Robusta is associated with its burned, woody, sometimes rubbery flavors that aren’t pleasant to the taste buds. It produces a thick crema when extracted, which is why it’s commonly used as the base for espresso blends. It’s the more affordable of the three coffee plants, which is why most instant coffee and cheap roasts often have that bitter, rubbery flavor. There are higher quality Robusta roasts, but you would be surprised how many of your favorite roasts you buy at the grocery store are Robusta blends. Unless it specifies that the coffee you’re purchasing is 100% Arabica, there’s a chance it’s a Robusta/Arabica blend, probably a Bourbon-Typica variety. Robusta is often added to a blend to give body and flavor. 

Liberica

The Liberica variety was first discovered in 1872 in LIberia. It was transported to Malaysia in the 1890s, where it is the primary coffee plant farmed.
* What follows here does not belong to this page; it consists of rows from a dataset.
(* ===== verification/Prelude.v ===== *)
(** * Verification of the Production Engineering OS core

    A model of the core of [src/src/pmpe] and the theorems that make it correct.

    ** The program

    A product contract is admitted as strict JSON, its acceptance criteria are
    compiled to a plan, and [barebones.py] drives a coder (an external model)
    until the plan passes behind a sandbox, sealing each step in an append-only
    ledger.  Around it, [orchestration/lifecycle.py] says which state a delivery
    may enter next, on what evidence and under whose authority: its
    [LifecycleControlPlane] keeps a run in three files (the ledger of events, the
    metadata, the journal of mutations) and rebuilds an instance from them.

    ** The files and the code

    - [Prelude]: Python's exceptions, results and state-passing computations,
      strings, association lists (dicts in insertion order), and their lemmas
      and tactics ([simp_res] opens a computation that returned).
    - [Sha256]: SHA-256 of the standard library's [hashlib].
    - [Json], [JsonText], [PyStr]: JSON values, [json.loads] with hooks,
      [json.dumps], [repr], Unicode case and white space as Python has them.
    - [Canonical] ([contracts/canonical.py]); [JsonSpec], [JsonFacts],
      [CanonicalFacts], [CanonicalTheorems]: RFC 8785, admissible values, the
      round trip of [strict_loads], its bounds and termination.
    - [Ledger] ([evidence/ledger.py]); [LedgerFacts], [LedgerTheorems]: the store
      is the event file and the blobs; [append] verifies the log and adds a line,
      in place or, under a deadline, by publishing a staged copy that it takes back
      on an error; any of its calls to the file system may raise ([disk]), those of
      the other operations are taken to work.  A log of sealed
      events verifies, [append] is atomic but for the faults that it cannot undo
      (a torn write in place, a restoration that fails), the chain is tamper
      evident, and [verify] implements the specification of a chained log.
    - [Acceptance] ([contracts/acceptance.py]); [AcceptanceFacts],
      [Contradictions], [AcceptanceTheorems]: a compiled plan covers a complete
      contract; what is refused as contradictory has no model.
    - [Approval] ([verify_contract_approval] of [contracts/authoring.py]),
      [Drift] ([evals/barebones_drift.py]), [Quality]
      ([quality/generated_python.py]); [CheckTheorems]: what the checks around a
      run guarantee.
    - [Barebones], [Engine], [Run] ([barebones.py]): the criteria and their
      sandboxed execution; the provider behind its budget; the run, from
      admission to one of its three endings.  [run_to_release_ready] is a
      computation on a [world] (ledger store, workspace, counters).  [RunFacts]
      holds a logic of triples, [RunStages] the machine of six states and a
      triple per stage, [RunTheorems] the protected files and the theorems, [CheckTheorems]
      those of the engine, [RunDemo] a concrete run.
    - [Lifecycle], [LifecycleRules] ([orchestration/lifecycle.py]): the states,
      the rules and the two policies; [LifecycleTheorems]: order of the
      stations, liveness, guards, subjects of mutations.
    - The control plane, in the same source file.  Its data and payloads are
      [ControlData]; the instance ([plane]), its environment and the methods
      [_trusted_*_valid] [ControlEvidence]; the files, [_append], [_deny] and the
      journal [ControlLedger]; [_policy_from_payload] and the schemas of earlier
      versions [PolicySnapshots]; the guards of a transition, one definition per
      guard, [ControlGuards]; the operations [Control]; [create], [load] and
      [admit_legacy_migration] [ControlLoad].  A guard returns a [verdict]: go
      on, refuse (the refusal is written to the ledger), or raise.
    - Its proofs.  [PyConv], [TextFacts] and [JsonAscii]: conversions of Python,
      and the round trip of [json.dumps] and [json.loads].  [ControlFacts]: a
      written event is read back.  [ControlReplay]: the order on uses of the
      budget, and replay of one event; [ControlLoadFacts]: [load] of a sound
      ledger, and the policies in the metadata.  [ControlDenials]: a refusal keeps the evidence.
      [ControlRun]: what each operation writes ([written]), and that a run stays
      [lawful].  [ControlHistory]: what holds of any lawful history.
      [ControlTheorems]: a [system] is the files and any number of instances;
      its steps are an operation of one instance, a [load] and the end of an
      instance.  [load] is a refinement of the memory by the files, stale
      instances write nothing, every applied event follows the policy, results
      of mutations are used once, and runs only grow; but a result whose digest is
      the text [UNKNOWN] makes any run unreadable.  [ControlDemo]: a concrete run,
      the witnesses, and a refusal that uses up the result of another mutation.
    - [MergeAdmission] ([engineering/merge_admission.py]): the reasons against a
      snapshot, [enqueue], [linearize_merge] and [resolve_external_race];
      [MergeTheorems]: a merge is admitted exactly when it is the specified one
      ([merge_ok]), and is then the one that was enqueued.
    - [Support] ([workflows/support.py], [workflows/decision.py],
      [workflows/support_discovery.py]), [Workflow] and [Publish]
      ([workflows/runtime.py], [cli/support_cmd.py]): visible cases and the
      decision that their policies authorize; the plan, its execution and the
      report; the directories of published reports, where any call may fail.
      [SupportTheorems], [PublishTheorems]: no oracle leaks,
      discovery decides every case by its strongest policies, exactly the
      discovered contract executes, publication is atomic and no unsupported
      action completes; [SupportDemo].
    - [JsonBytes]: [json.loads] of bytes in every encoding it detects.
      [EngineeringLedger]
      ([engineering/ledger.py]) is the other ledger of the program, whose file is
      its bytes: a line may be torn.  [EngineeringLedgerFacts] (texts cut
      short) and [EngineeringLedgerTheorems]: a keyed record that is retried after any interruption leaves exactly one event, a keyless one
      after an unended line ruins the file.
    - [Trajectory] ([evals/trajectory.py]): the rules that a recorded run is
      checked against.  [TrajectoryFacts], [TrajectoryTheorems]:
      a verdict is clean exactly when the events are well
      ordered, every destination allowed and every use of a capability within
      the policy and its latest permissions.
    - The full-stack path.  [Schema]: the validator
      ([ingestion/schema.py]) and the packaged schema as a JSON value;
      [FullstackContract] ([fullstack/contract.py]); [FullstackGates]
      ([fullstack/stack.py], [fullstack/journey.py], [fullstack/preview.py],
      [fullstack/api_contract.py], [agents/registry.py],
      [agents/permissions.py], [assurance/readonly_guard.py]); [Fullstack]
      ([fullstack/orchestration.py], the journey record, [freeze_candidate]): a
      run is its dict, the files of its directory and the open snapshots, and
      every operation is a computation on it.  [FullstackSpec] is its abstract
      machine: facts, which fact may come next ([allowed]) and what the facts so
      far amount to ([advance]).  [FullstackRefine],
      [FullstackRuns]: each call, whatever it returns or raises,
      leaves a run that [simulates] the machine.  [FullstackAudit]: what a state
      says about the facts before it.  [TrajectoryFullstack]
      ([evals/trajectory_fullstack.py]) are the eight rules on the ledger of such
      a run, [FullstackAudit] that they are silent on regular runs.
      [FullstackGateTheorems], [FullstackTheorems], [FullstackDemo]: the run
      refines its machine and is loaded back from its files, a release rests on
      its evidence and the auditor agrees, the read-only proof and the preview
      are exact; a second freeze and a review that wrote leave the way to a
      release open.
    - [Submissions]: what an agent proposes and the gates it passes: the routing
      decision ([agents/router.py]), the artifacts ([engineering/submissions.py])
      and the table of risk levels ([policies/engine.py]).  A routing is accepted
      exactly when it is minimal and complete, and an accepted plan can be routed.
    - [Receipts] ([admission/receipts.py]), [ReceiptTheorems]: the files of signed
      receipts; what was admitted is verified, and an artifact has one receipt
      whatever fails.
    - [JsonIndent], [TextFacts]: documents with an indentation, in either order
      of keys, are read back; texts that UTF-8 carries.

    ** Parameters

    What the code calls and does not contain is an argument of the model:
    [rfc8785.dumps] (class [Rfc8785], with the documented laws in
    [Rfc8785Laws], which a concrete encoder satisfies), [yaml.load] ([Yaml]),
    [re] on the patterns a contract supplies ([Regex]), two Unicode tables
    ([Unicode]), [ast], [tokenize] and the checkers ([PythonTools]), and, in the
    environment of a run, the provider, the clock, the stop signal, the sandbox
    and the files of the repository.  The control plane takes [datetime] as the
    class [Datetime] (an instant in microseconds, or none when the text is
    malformed) and, in [control_env], the verifiers of evidence and of bundles,
    its readings of the clock, the state of the run directory, interrupted writes
    and what the retention sweep raises.  Merge admission takes its authenticators
    and its clock, and [isoformat] as [DatetimeText]; publication, the names that
    [tempfile] picks and what each call to the file system raises.  The full-stack run takes
    [str.lower] ([Lower]), the answers of git and the files of a repository, and
    the times as arguments.  Receipts take the provider of keyed
    fingerprints and, for each call, the fault that stops it and the file that
    another process puts in place first; their theorems assume that [json.loads]
    reads what [rfc8785.dumps] wrote for objects of texts ([dumps_reads_line]).
    The theorems hold for all of them; those of the full-stack run assume that [rfc8785.dumps] encodes flat objects of texts
    ([flat_encodes]), and that the texts that callers pass are texts that UTF-8
    carries.

    The theorems about runs of the control plane assume that writes are not
    interrupted, that one verifier of evidence serves the run, and that arguments
    are what [call_ok] says: values that JSON can carry, a result digest that is
    not the text [UNKNOWN], and no evidence under the name that the plane itself
    uses for used results ([recorded_result_locks_the_run] and [ControlDemo] show
    why).  An
    operation is one step of the system: [transition], [prejournal_mutation] and
    [record_observation] hold the lock of the run throughout; [resume],
    [record_mutation_result] and [admit_budget_policy] hold it for their append
    only, and read before it nothing but the journal, which only grows.

    ** Fuel

    The JSON scanner takes the length of the text as fuel, and
    [strict_parse_returns] shows that it never runs out.  The walk over the
    parents of a protected test takes the number of parts of the path, after
    which it would meet the root for ever ([package_initializers_end]); the run
    is then [OutOfFuel], the model's word for divergence.  The attempts of a run
    are counted down from the budget.  Fixed iterations of the hash and of the
    decimal printer of floats follow their algorithms.

    ** Not modelled

    [BubblewrapCandidateSandbox] (it composes a command line); the retention
    sweep over the directories of other runs; drafting and approving contracts;
    the removal of the hidden temporary file of a receipt;
    reading a frozen candidate back and the review subjects of merge readiness
    ([engineering/candidate.py]); the capabilities that a stack lists; the command
    line, but for the support commands; and the subsystems around the core
    (repository scanner, guided and
    personal workflows, code generators, web product), which have their own data
    and no part in the run.  Files are whole values: a write that fails or is
    interrupted half way is not a state of the model, except in the two ledgers
    (the faults of [append]; any sequence of bytes in the engineering ledger), in
    the control plane's own interrupted writes, in the receipts and in the
    publication of reports.  A barebones run takes a sound disk for its appends:
    an [OSError] of its ledger ends the process, and is covered by [append_atomic]. *)
From stdpp Require Export base option list strings gmap.
From Stdlib Require Export ZArith.
From Stdlib Require Import String Ascii Sorting.Sorted.
Export StringSyntax.

Declare Scope py_scope.
Delimit Scope py_scope with py.
#[global] Open Scope Z_scope.
#[global] Open Scope list_scope.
Many regions began farming Liberica after 90% of the Arabica crop was wiped out by leaf rust, and now it is the primary crop in Malaysia and the Philippines. It comprises a meager 1% of coffee grown globally.

Liberica is characterized by its metallic, woody taste accompanied by a slight bitterness. Depending on which variety you’re tasting, there can be fruity and floral notes beneath those smokey and woody flavors. These beans have the highest sugar content and the lowest caffeine content among the three varieties. It requires a little more than double the amount of coffee cherries that Arabica to produce just 2.2 pounds of coffee. Liberica plants yield the lowest amount of beans, despite being the largest of the three varieties and having the largest beans.